Data entries
"""

(** The tail of [reconcileSnapshot]: record the snapshot on the image
    and persist. *)
Definition recordSnapshotRef (img : Image) (snap : option Snapshot)
  : Prog (Image * option error) :=
  match snap with
  | None => Panic "nil pointer dereference: snap.ID"
  | Some snap =>
      let img := set_SnapshotRef img (Some snap.(SnapMeta).(ID)) in
      '(_, err) ← call (ImagesUpdate img);
      match err with
      | Some e => Ret (img, Some (Wrapf "failed to update image snapshot ref" e))
      | None => Ret (img, None)
      end
  end.

(** [reconcileSnapshot]; the image is mutated through the pointer and
    returned next to the error. *)
Definition reconcileSnapshot (img : Image) : Prog (Image * option error) :=
  if negb (negb (String.eqb img.(Spec).(Image_) "")
           && bool_decide (img.(Spec).(SnapshotRef) = None))
  then Ret (img, None)
  else
    let '(spec_Locator, err) := reference_Parse img.(Spec).(Image_) in
    match err with
    | Some e => Ret (img, Some (Wrapf "failed to parse image reference" e))
    | None =>
        '(resolvedImg, err) ← call (RegistryResolve img.(Spec).(Image_));
        match err with
        | Some e =>
            Ret (img, Some (Wrapf "failed to resolve image ref in registry" e))
        | None =>
            match resolvedImg with
            | None => Panic "nil pointer dereference: resolvedImg.Descriptor()"
            | Some snapshotDigest =>
                let resolvedImageName :=
                  spec_Locator +:+ "@" +:+ snapshotDigest in
                '(snap, err) ← call (SnapshotsGet snapshotDigest);
                match err with
                | Some e =>
                    if errors.Is err store.ErrNotFound
                    then
                      '(snap, err) ← call (SnapshotsCreate
                        {| SnapMeta :=
                             {| ID := snapshotDigest;
                                Labels := {[ imageDigestLabel := snapshotDigest ]};
                                Finalizers := [];
                                DeletedAt := None |};
                           Source := {| OnmetalImage := resolvedImageName |};
                           SnapStatus := {| SnapState := "" |} |});
                      match err with
                      | Some e =>
                          Ret (img, Some (Wrapf "failed to create snapshot" e))
                      | None => recordSnapshotRef img snap
                      end
                    else Ret (img, Some (Wrapf "failed to get snapshot" e))
                | None => recordSnapshotRef img snap
                end
            end
        end
    end.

"""

Repeat the data in its entirety, character for character.

#### Solution for this problem
(** The tail of [reconcileSnapshot]: record the snapshot on the image
    and persist. *)
Definition recordSnapshotRef (img : Image) (snap : option Snapshot)
  : Prog (Image * option error) :=
  match snap with
  | None => Panic "nil pointer dereference: snap.ID"
  | Some snap =>
      let img := set_SnapshotRef img (Some snap.(SnapMeta).(ID)) in
      '(_, err) ← call (ImagesUpdate img);
      match err with
      | Some e => Ret (img, Some (Wrapf "failed to update image snapshot ref" e))
      | None => Ret (img, None)
      end
  end.

(** [reconcileSnapshot]; the image is mutated through the pointer and
    returned next to the error. *)
Definition reconcileSnapshot (img : Image) : Prog (Image * option error) :=
  if negb (negb (String.eqb img.(Spec).(Image_) "")
           && bool_decide (img.(Spec).(SnapshotRef) = None))
  then Ret (img, None)
  else
    let '(spec_Locator, err) := reference_Parse img.(Spec).(Image_) in
    match err with
    | Some e => Ret (img, Some (Wrapf "failed to parse image reference" e))
    | None =>
        '(resolvedImg, err) ← call (RegistryResolve img.(Spec).(Image_));
        match err with
        | Some e =>
            Ret (img, Some (Wrapf "failed to resolve image ref in registry" e))
        | None =>
            match resolvedImg with
            | None => Panic "nil pointer dereference: resolvedImg.Descriptor()"
            | Some snapshotDigest =>
                let resolvedImageName :=
                  spec_Locator +:+ "@" +:+ snapshotDigest in
                '(snap, err) ← call (SnapshotsGet snapshotDigest);
                match err with
                | Some e =>
                    if errors.Is err store.ErrNotFound
                    then
                      '(snap, err) ← call (SnapshotsCreate
                        {| SnapMeta :=
                             {| ID := snapshotDigest;
                                Labels := {[ imageDigestLabel := snapshotDigest ]};
                                Finalizers := [];
                                DeletedAt := None |};
                           Source := {| OnmetalImage := resolvedImageName |};
                           SnapStatus := {| SnapState := "" |} |});
                      match err with
                      | Some e =>
                          Ret (img, Some (Wrapf "failed to create snapshot" e))
                      | None => recordSnapshotRef img snap
                      end
                    else Ret (img, Some (Wrapf "failed to get snapshot" e))
                | None => recordSnapshotRef img snap
                end
            end
        end
    end.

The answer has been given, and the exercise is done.